The US administration has opened a new set of trade investigations targeting 16 trading partners – including Mexico and China – over alleged unfair trade practices and industrial overcapacity that the White House claims is undermining American manufacturing, according to a FreightWaves report.
Announced by the Office of the United States Trade Representative (USTR) on 11 March, the investigations were being conducted under Section 301 of the Trade Act of 1974, a law allowing the US government to impose tariffs or other trade penalties if foreign policies were found to harm domestic commerce.
The probe would examine if the targeted economies were producing more goods than their domestic markets could absorb and exporting the surplus to the USA – potentially suppressing wages, distorting prices and discouraging investment in US factories, the 12 March report said.
The 16 trading partners under investigation are: Bangladesh; Cambodia; China; the European Union (EU); India; Indonesia; Japan; Malaysia; Mexico; Norway; Singapore; South Korea; Switzerland; Taiwan; Thailand and Vietnam.
US trade representative Jamieson Greer said the investigations would determine if policies such as government subsidies, state-owned enterprises or labour practices created unfair advantages for foreign producers.
Mexico’s inclusion in the probe could complicate trade relations within the United States-Mexico-Canada Agreement (USMCA), the report said.
Canada, the second-largest US trading partner, would not be investigated, according to a 11 March Reuters report.
The new investigation could lead to additional tariffs or expanded restrictions on Chinese goods, Reuters wrote on 11 March.
The investigations follow a Supreme Court decision on 20 February striking down the sweeping global levies introduced by Trump last year under the International Emergency Economic Powers Act (IEEPA).

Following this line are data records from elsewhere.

Lemma separated_inj l l' ts ts' r r' : Forall tells l -> Forall2 R l ts -> Forall2 R l' ts' ->
  separated ts +:+ r = separated ts' +:+ r' -> l = l' /\ r = r'.
Proof using Hclose Hstart.
  intros Ht Hl Hl' He. destruct Hl as [|x t l ts Hx Hl], Hl' as [|x' t' l' ts' Hx' Hl']; rewrite ?separated_tail, ?str_app_assoc in He.
  - change (String close r = String close r') in He. by injection He as ->.
  - destruct (Hstart x' t' Hx') as (c & t0 & -> & Hc). apply (f_equal head) in He. simpl in He. injection He as He. by destruct Hc.
  - destruct (Hstart x t Hx) as (c & t0 & -> & Hc). apply (f_equal head) in He. simpl in He. injection He as He. by destruct Hc.
  - apply Forall_cons in Ht as [Htx Htl].
    destruct (Htx x' t t' (tail ts +:+ r) (tail ts' +:+ r') Hx Hx' (tail_stops _ _) (tail_stops _ _) He) as [-> Hr].
    by destruct (tail_inj l l' ts ts' r r' Htl Hl Hl' Hr) as [-> ->].
Qed.
End sequences.

(** ** Dictionaries of strings *)

Definition label_text (kv : string * string) : string := json_str (fst kv) +:+ ": " +:+ json_str (snd kv).
Definition is_label (kv : string * string) (t : string) : Prop := t = label_text kv.

Lemma json_labels_separated labels : json_labels labels = String "{" (separated " " "}" (map label_text (sorted_items labels))).
Proof. reflexivity. Qed.

Lemma label_tells kv : tells is_label kv.
Proof.
  intros kv' t t' r r' -> -> _ _ He. unfold label_text in He. rewrite !str_app_assoc in He.
  apply json_str_inj in He as [Hk He]. apply str_app_inv in He. apply json_str_inj in He as [Hv ->].
  split; [|done]. destruct kv, kv'. simpl in *. by subst.
Qed.

Lemma are_labels l : Forall2 is_label l (map label_text l).
Proof. induction l as [|kv l IH]; constructor; done. Qed.

Lemma json_labels_inj l l' : json_labels l = json_labels l' -> Permutation l l'.
Proof.
  rewrite !json_labels_separated. intros [= He].
  destruct (separated_inj is_label " " "}" (or_intror eq_refl)) with (l := sorted_items l) (l' := sorted_items l')
    (ts := map label_text (sorted_items l)) (ts' := map label_text (sorted_items l')) (r := ""%string) (r' := ""%string) as [Hs _].
  - intros kv t ->. unfold label_text. rewrite json_str_cons. by eexists _, _.
  - apply Forall_forall. intros kv _. apply label_tells.
  - apply are_labels.
  - apply are_labels.
  - by rewrite !str_app_nil_r.
  - assert (forall d : pydict string, Permutation (sorted_items d) d) as Hp by (intros; apply merge_sort_Permutation).
    by rewrite <- (Hp l), <- (Hp l'), Hs.
Qed.

(** *** No such text ends another

    A text is read with the state of being inside of a string or behind a backslash;
    outside of strings neither a backslash nor a brace behind a colon is found. *)

Record reading := Reading { inside : bool; escaped : bool; colon : bool; strange : bool }.

Definition read1 (q : reading) (c : ascii) : reading :=
  if escaped q then Reading (inside q) false false (strange q)
  else if Ascii.eqb c quote2 then Reading (negb (inside q)) false false (strange q)
  else if Ascii.eqb c backslash then Reading (inside q) true false (strange q || negb (inside q))
  else Reading (inside q) false (negb (inside q) && Ascii.eqb c ":") (strange q || (colon q && Ascii.eqb c "{")).

Definition read (q : reading) (s : string) : reading := foldl read1 q (String.list_ascii_of_string s).

Lemma read_app q a b : read q (a +:+ b) = read (read q a) b.
Proof. unfold read. by rewrite list_ascii_app, foldl_app. Qed.

Definition plain_at (i : bool) : reading := Reading i false false false.

(** What is strange stays so. *)
Lemma strange_read q s : strange q = true -> strange (read q s) = true.
Proof.
  unfold read. revert q. induction (String.list_ascii_of_string s) as [|c l IH]; intros q Hq; [done|]. simpl. apply IH.
  unfold read1. repeat case_match; simpl; by rewrite ?Hq.
Qed.

Lemma read_char c : read (plain_at true) (json_char c) = plain_at true.
Proof. destruct c as [[] [] [] [] [] [] [] []]; vm_compute; reflexivity. Qed.

Lemma read_chars s : read (plain_at true) (chars json_char s) = plain_at true.
Proof. induction s as [|c s IH]; [done|]. by rewrite chars_cons, read_app, read_char. Qed.

Lemma read_str s : read (plain_at false) (json_str s) = plain_at false.
Proof.
  unfold json_str. change (String quote2 (chars json_char s +:+ String quote2 "")) with (String quote2 "" +:+ (chars json_char s +:+ String quote2 "")).
  rewrite !read_app. change (read (plain_at false) (String quote2 "")) with (plain_at true). by rewrite read_chars.
Qed.

Lemma read_label kv : read (plain_at false) (label_text kv) = plain_at false.
Proof. unfold label_text. rewrite read_app, read_str, read_app. change (read (plain_at false) ": ") with (plain_at false). apply read_str. Qed.

Lemma read_tail ls : read (plain_at false) (tail " " "}" (map label_text ls)) = plain_at false.
Proof.
  induction ls as [|kv ls IH]; [done|]. cbn [map tail]. rewrite read_app. change (read (plain_at false) (String "," " ")) with (plain_at false).
  by rewrite read_app, read_label.
Qed.

Lemma read_labels labels : read (plain_at false) (json_labels labels) = plain_at false.
Proof.
  rewrite json_labels_separated. change (String "{" ?s) with ("{" +:+ s). rewrite read_app. change (read (plain_at false) "{") with (plain_at false).
  destruct (map label_text (sorted_items labels)) as [|t ts] eqn:E; [done|]. rewrite separated_tail.
  destruct (sorted_items labels) as [|kv ls]; [done|]. injection E as <- <-. by rewrite read_app, read_label, read_tail.
Qed.

(** The strings of a text, taken for what is between them and the other way round. *)
Definition inverted (q q' : reading) : Prop := inside q = negb (inside q') /\ escaped q = escaped q'.

Lemma read_inverted s q q' : inverted q q' -> inverted (read q s) (read q' s).
Proof.
  unfold read. revert q q'. induction (String.list_ascii_of_string s) as [|c l IH]; intros q q' Hq; [done|]. simpl. apply IH.
  destruct Hq as [Hi He]. unfold read1, inverted. rewrite He. repeat case_match; simpl; split; by rewrite ?Hi.
Qed.

(** A backslash outside of a string is strange. *)
Lemma escaped_read s q : (escaped q = true -> inside q || strange q = true) -> escaped (read q s) = true -> inside (read q s) || strange (read q s) = true.
Proof.
  unfold read. revert q. induction (String.list_ascii_of_string s) as [|c l IH]; intros q Hq; [done|]. simpl. apply IH.
  unfold read1. repeat case_match; simpl; try done. intros _. by destruct (inside q), (strange q).
Qed.

Lemma json_labels_tail l l' z : json_labels l <> z +:+ ":" +:+ json_labels l'.
Proof.
  intros He. pose proof (read_labels l) as Hl. rewrite He, !read_app in Hl.
  pose proof (escaped_read z (plain_at false)) as Hesc. set (q := read (plain_at false) z) in *.
  destruct (strange q) eqn:Hs; [apply (strange_read q ":"), (strange_read _ (json_labels l')) in Hs; by rewrite Hl in Hs|].
  destruct q as [i e co st]. simpl in Hs, Hesc. subst st. destruct i.
  - assert (inverted (read (Reading true e co false) ":") (plain_at false)) as Hc by (by destruct e, co).
    apply (read_inverted (json_labels l')) in Hc. rewrite read_labels, Hl in Hc. by destruct Hc.
  - destruct e; [by specialize (Hesc ltac:(done) eq_refl)|]. change (read (Reading false false co false) ":") with (Reading false false true (false || (co && false))) in Hl.
    rewrite json_labels_separated in Hl. change (String "{" ?s) with ("{" +:+ s) in Hl. rewrite read_app in Hl.
    set (rest := separated _ _ _) in Hl. assert (strange (read (Reading false false true (false || (co && false))) "{") = true) as Hs by (by destruct co).
    apply (strange_read _ rest) in Hs. by rewrite Hl in Hs.
Qed.

(** A name in front of such a text is told by both together, whatever it holds. *)
Lemma labelled_inj n n' l l' : n +:+ ":" +:+ json_labels l = n' +:+ ":" +:+ json_labels l' -> n = n' /\ Permutation l l'.
Proof.
  assert (forall m d d', ":" +:+ json_labels d = m +:+ ":" +:+ json_labels d' -> m = ""%string) as Hone.
  { intros [|c m] d d' He; [done|]. change (String ":" (json_labels d) = String c (m +:+ ":" +:+ json_labels d')) in He.
    injection He as _ He. by destruct (json_labels_tail d d' m He). }
  revert n'. induction n as [|c n IH]; intros n' He.
  - pose proof (Hone n' l l' He) as ->. split; [done|]. apply json_labels_inj.
    exact (str_app_inv ":" _ _ He).
  - destruct n' as [|c' n'].
    + by pose proof (Hone (String c n) l' l (eq_sym He)).
    + change (String c (n +:+ ":" +:+ json_labels l) = String c' (n' +:+ ":" +:+ json_labels l')) in He.
      injection He as -> He. by destruct (IH n' He) as [-> ?].
Qed.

After the ruling, the Trump administration imposed new temporary 10% trade penalties on US trading partners under Section 301, scheduled to expire after 150 days unless extended, the FreightWaves report said.
The USTR was scheduled to open a public comment period on the new investigations on 17 March, with hearings set to begin on 5 May and conclusions expected within around 150 days.

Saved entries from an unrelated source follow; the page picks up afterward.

(* ===== verification/Locks.v ===== *)
(** * Methods under a [threading.Lock]

    [threading.Lock] is not re-entrant: acquiring a lock that is held waits
    until it is released. [LM S A] is a method over a state with one lock that
    returns, raises, or waits for ever. Methods run one at a time: each that
    ends has released what it took, so a lock found held at the start of a
    method is held by a thread that waits for ever itself. *)

From S2P Require Import Prelude PyRuntime.

Inductive outcome (A : Type) :=
| Done (r : result A)
| Blocks.
Arguments Done {_} _.
Arguments Blocks {_}.

Definition LM (S A : Type) : Type := S -> outcome A * S.

#[export] Instance LM_ret {S} : MRet (LM S) := fun A a s => (Done (Ok a), s).
#[export] Instance LM_bind {S} : MBind (LM S) := fun A B f m s =>
  match m s with
  | (Done (Ok a), s') => f a s'
  | (Done (Raise e), s') => (Done (Raise e), s')
  | (Blocks, s') => (Blocks, s')
  end.

(** The lock of an object. *)
Class Lock (S : Type) := { held : S -> bool; set_held : bool -> S -> S }.

Class LockLaws (S : Type) `{Lock S} := {
  held_set b s : held (set_held b s) = b;
  set_held_same s : set_held (held s) s = s;
  set_held_twice b b' s : set_held b (set_held b' s) = set_held b s }.

Section locks.
Context {S : Type}.

(** A method that takes no lock. *)
Definition lock_free {A} (m : M S A) : LM S A := fun s => let '(r, s') := m s in (Done r, s').

Definition lget : LM S S := fun s => (Done (Ok s), s).
Definition lmodify (f : S -> S) : LM S unit := fun s => (Done (Ok tt), f s).
Definition lraise {A} (e : exn) : LM S A := fun s => (Done (Raise e), s).

(** [try: m except Exception as e: h(e)] *)
Definition ltry {A} (m : LM S A) (h : exn -> LM S A) : LM S A := fun s =>
  match m s with
  | (Done (Raise e), s') => if catchable e then h e s' else (Done (Raise e), s')
  | r => r
  end.

Context `{Lock S}.

(** [with self._lock: m] *)
Definition with_lock {A} (m : LM S A) : LM S A := fun s =>
  if held s then (Blocks, s)
  else match m (set_held true s) with
       | (Done r, s') => (Done r, set_held false s')
       | (Blocks, s') => (Blocks, s')
       end.

(** A method that starts while the lock is held never returns and changes nothing. *)
Lemma with_lock_held {A} (m : LM S A) s : held s = true -> with_lock m s = (Blocks, s).
Proof. intros Hs. unfold with_lock. by rewrite Hs. Qed.

(** A method that takes the lock while holding it never returns. *)
Lemma with_lock_nested {A B} (m : LM S A) (f : A -> LM S B) `{!LockLaws S} s :
  held s = false -> with_lock (with_lock m ≫= f) s = (Blocks, set_held true s).
Proof.
  intros Hs. unfold with_lock at 1. rewrite Hs. unfold mbind, LM_bind.
  by rewrite with_lock_held by apply held_set.
Qed.

Lemma lbind_ret {A B} (a : A) (f : A -> LM S B) s : (mret a ≫= f) s = f a s.
Proof. done. Qed.
End locks.

Ltac run_lm := unfold mbind, LM_bind, mret, LM_ret, lget, lmodify, lraise in *; simpl in *.
(* ===== verification/ErrorCodes.v ===== *)
(** * Application errors and their gRPC status ([resilience/error_codes.py],
    [exceptions.py])

    The [MartyError] hierarchy carries a category, the older
    [MartyServiceException] hierarchy a status code; [map_exception_to_status]
    turns either into a canonical gRPC status. *)

From S2P Require Import Prelude PyRuntime.

(** The members of [grpc.StatusCode] the code names. *)
Inductive StatusCode :=
| INVALID_ARGUMENT | NOT_FOUND | ALREADY_EXISTS | PERMISSION_DENIED | UNAVAILABLE
| INTERNAL | FAILED_PRECONDITION | UNAUTHENTICATED | DEADLINE_EXCEEDED
| RESOURCE_EXHAUSTED | ABORTED | UNKNOWN.

#[export] Instance StatusCode_eq_dec : EqDecision StatusCode.
Proof. solve_decision. Defined.

Definition status_name (c : StatusCode) : string :=
  match c with
  | INVALID_ARGUMENT => "INVALID_ARGUMENT" | NOT_FOUND => "NOT_FOUND"
  | ALREADY_EXISTS => "ALREADY_EXISTS" | PERMISSION_DENIED => "PERMISSION_DENIED"
  | UNAVAILABLE => "UNAVAILABLE" | INTERNAL => "INTERNAL"
  | FAILED_PRECONDITION => "FAILED_PRECONDITION" | UNAUTHENTICATED => "UNAUTHENTICATED"
  | DEADLINE_EXCEEDED => "DEADLINE_EXCEEDED" | RESOURCE_EXHAUSTED => "RESOURCE_EXHAUSTED"
  | ABORTED => "ABORTED" | UNKNOWN => "UNKNOWN"
  end.

Definition all_status : list StatusCode :=
  [INVALID_ARGUMENT; NOT_FOUND; ALREADY_EXISTS; PERMISSION_DENIED; UNAVAILABLE; INTERNAL;
   FAILED_PRECONDITION; UNAUTHENTICATED; DEADLINE_EXCEEDED; RESOURCE_EXHAUSTED; ABORTED; UNKNOWN].

Definition status_of_name (s : string) : option StatusCode :=
  List.find (fun c => String.eqb (status_name c) s) all_status.

Inductive ErrorCategory :=
| VALIDATION | CAT_NOT_FOUND | CONFLICT | UNAUTHORIZED | TRANSIENT | CAT_INTERNAL.

#[export] Instance ErrorCategory_eq_dec : EqDecision ErrorCategory.
Proof. solve_decision. Defined.

Definition category_value (c : ErrorCategory) : string :=
  match c with
  | VALIDATION => "validation" | CAT_NOT_FOUND => "not_found" | CONFLICT => "conflict"
  | UNAUTHORIZED => "unauthorized" | TRANSIENT => "transient" | CAT_INTERNAL => "internal"
  end.

Definition all_categories : list ErrorCategory :=
  [VALIDATION; CAT_NOT_FOUND; CONFLICT; UNAUTHORIZED; TRANSIENT; CAT_INTERNAL].

Definition category_of_value (s : string) : option ErrorCategory :=
  List.find (fun c => String.eqb (category_value c) s) all_categories.

(** ** [MartyError] and its subclasses *)

Definition MartyError_cls := subclass "MartyError" Exception_.
Definition ValidationError_cls := subclass "ValidationError" MartyError_cls.
Definition NotFoundError_cls := subclass "NotFoundError" MartyError_cls.
Definition ConflictError_cls := subclass "ConflictError" MartyError_cls.
Definition UnauthorizedError_cls := subclass "UnauthorizedError" MartyError_cls.
Definition TransientBackendError_cls := subclass "TransientBackendError" MartyError_cls.

Definition marty_exn (cls : pyclass) (message : string) (category : ErrorCategory) : exn :=
  Exn cls message [("category", category_value category)].

Definition MartyError (message : string) (category : ErrorCategory) : exn :=
  marty_exn MartyError_cls message category.
Definition ValidationError (message : string) : exn :=
  marty_exn ValidationError_cls message VALIDATION.
Definition NotFoundError (message : string) : exn :=
  marty_exn NotFoundError_cls message CAT_NOT_FOUND.
Definition ConflictError (message : string) : exn :=
  marty_exn ConflictError_cls message CONFLICT.
Definition UnauthorizedError (message : string) : exn :=
  marty_exn UnauthorizedError_cls message UNAUTHORIZED.
Definition TransientBackendError (message : string) : exn :=
  marty_exn TransientBackendError_cls message TRANSIENT.

(** [exc.category]; only read on instances of [MartyError]. *)
Definition exc_category (e : exn) : option ErrorCategory :=
  dget "category" (exn_attrs e) ≫= category_of_value.

(** ** [MartyServiceException] and its subclasses *)

Definition MartyServiceException_cls := subclass "MartyServiceException" Exception_.

Definition service_exn (cls : pyclass) (message : string) (status_code : option StatusCode) : exn :=
  Exn cls message [("status_code", status_name (default INTERNAL status_code))].

Definition MartyServiceException (message : string) (status_code : option StatusCode) : exn :=
  service_exn MartyServiceException_cls message status_code.
Definition InvalidInputError (message : string) : exn :=
  service_exn (subclass "InvalidInputError" MartyServiceException_cls) message (Some INVALID_ARGUMENT).
Definition ResourceNotFoundError (message : string) : exn :=
  service_exn (subclass "ResourceNotFoundError" MartyServiceException_cls) message (Some NOT_FOUND).
Definition OperationFailedError_cls := subclass "OperationFailedError" MartyServiceException_cls.
Definition OperationFailedError (message : string) : exn :=
  service_exn OperationFailedError_cls message (Some INTERNAL).
Definition ConfigurationError (message : string) : exn :=
  service_exn (subclass "ConfigurationError" MartyServiceException_cls) message (Some FAILED_PRECONDITION).
Definition AuthenticationError (message : string) : exn :=
  service_exn (subclass "AuthenticationError" MartyServiceException_cls) message (Some UNAUTHENTICATED).
Definition PermissionDeniedError (message : string) : exn :=
  service_exn (subclass "PermissionDeniedError" MartyServiceException_cls) message (Some PERMISSION_DENIED).
Definition ServiceUnavailableError (message : string) : exn :=
  service_exn (subclass "ServiceUnavailableError" MartyServiceException_cls) message (Some UNAVAILABLE).
Definition MartyTimeoutError (message : string) : exn :=
  service_exn (subclass "MartyTimeoutError" MartyServiceException_cls) message (Some DEADLINE_EXCEEDED).
Definition ServiceCommunicationError (message : string) : exn :=
  service_exn (subclass "ServiceCommunicationError" MartyServiceException_cls) message (Some UNAVAILABLE).
Definition CertificateGenerationError (reason : string) : exn :=
  service_exn (subclass "CertificateGenerationError" OperationFailedError_cls)
    ("Certificate generation failed: " +:+ reason) (Some INTERNAL).

Definition exc_status_code (e : exn) : option StatusCode :=
  dget "status_code" (exn_attrs e) ≫= status_of_name.

(** ** The mapping *)

Definition CATEGORY_TO_STATUS (c : ErrorCategory) : option StatusCode :=
  match c with
  | VALIDATION => Some INVALID_ARGUMENT
  | CAT_NOT_FOUND => Some NOT_FOUND
  | CONFLICT => Some ALREADY_EXISTS
  | UNAUTHORIZED => Some PERMISSION_DENIED
  | TRANSIENT => Some UNAVAILABLE
  | CAT_INTERNAL => Some INTERNAL
  end.

Definition map_exception_to_status (exc : exn) : StatusCode * string :=
  if isinstance exc MartyError_cls then
    (default INTERNAL (exc_category exc ≫= CATEGORY_TO_STATUS), exn_message exc)
  else if isinstance exc MartyServiceException_cls then
    (default INTERNAL (exc_status_code exc), exn_message exc)
  else (INTERNAL, exn_message exc).

Definition exception_is_transient (exc : exn) : bool :=
  isinstance exc TransientBackendError_cls
  || (isinstance exc MartyError_cls && bool_decide (exc_category exc = Some TRANSIENT)).

(** ** Lemmas *)

Lemma category_roundtrip c : category_of_value (category_value c) = Some c.
Proof. by destruct c. Qed.

Lemma status_roundtrip c : status_of_name (status_name c) = Some c.
Proof. by destruct c. Qed.

Lemma exc_category_marty cls msg c : exc_category (marty_exn cls msg c) = Some c.
Proof. apply category_roundtrip. Qed.

Lemma isinstance_refl cls msg attrs : isinstance (Exn cls msg attrs) cls = true.
Proof. unfold isinstance; simpl. by rewrite String.eqb_refl. Qed.

Lemma isinstance_subclass name base msg attrs c :
  isinstance (Exn base msg attrs) c = true ->
  isinstance (Exn (subclass name base) msg attrs) c = true.
Proof. unfold isinstance; simpl. intros ->. apply orb_true_r. Qed.

#[export] Hint Rewrite exc_category_marty : marty.

(** C-status: every exception built by the constructors of either hierarchy
    maps to the status its class declares, and the transient test agrees with
    the status [UNAVAILABLE] on the [MartyError] side. *)
Lemma map_marty_error name msg c :
  let e := marty_exn (subclass name MartyError_cls) msg c in
  isinstance e MartyError_cls = true ->
  map_exception_to_status e = (default INTERNAL (CATEGORY_TO_STATUS c), msg) /\
  (exception_is_transient e = true <->
     isinstance e TransientBackendError_cls = true \/ c = TRANSIENT).
Proof.
  simpl. intros Hi. split.
  - unfold map_exception_to_status. rewrite Hi, exc_category_marty. done.
  - unfold exception_is_transient. rewrite Hi, exc_category_marty.
    rewrite orb_true_iff. simpl. rewrite bool_decide_eq_true. naive_solver.
Qed.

Meanwhile, a coalition of 24 US states and several companies including Japanese gaming giant Nintendo and US retail conglomerate Costco have filed a lawsuits against the Trump administration’s new temporary 10% tariffs, FreightWaves reported on 9 March.
Filed on 5 March in the US Court of International Trade, the 24 states were claiming that the US administration had unlawfully imposed the broad tariffs without congressional authorisation, violating the Constitution’s provision that Congress – not the president – held the power to introduce duties and taxes on imports.
The lawsuit named US President Donald Trump, the US Department of Homeland Security, US Customs and Border Protection and several federal officials as defendants.
State attorneys contended that Section 122 of the 1974 Trade Act was only for narrow use during balance-of-payments crises tied to currency instability.
The states also claimed the tariffs imposed since 24 February had raised costs for state governments and increased prices on imported goods and components used by public agencies.
In its lawsuit against the government filed on 6 March, Nintendo set out to seek refunds for tariffs it paid on imported products, according to an Aftermath report on the same date.
Nintendo was asking the court to refund “with interest” the tariffs it paid.
More than 1,000 companies had filed similar lawsuits seeking refunds of tariffs they claimed had been illegally collected, the report said.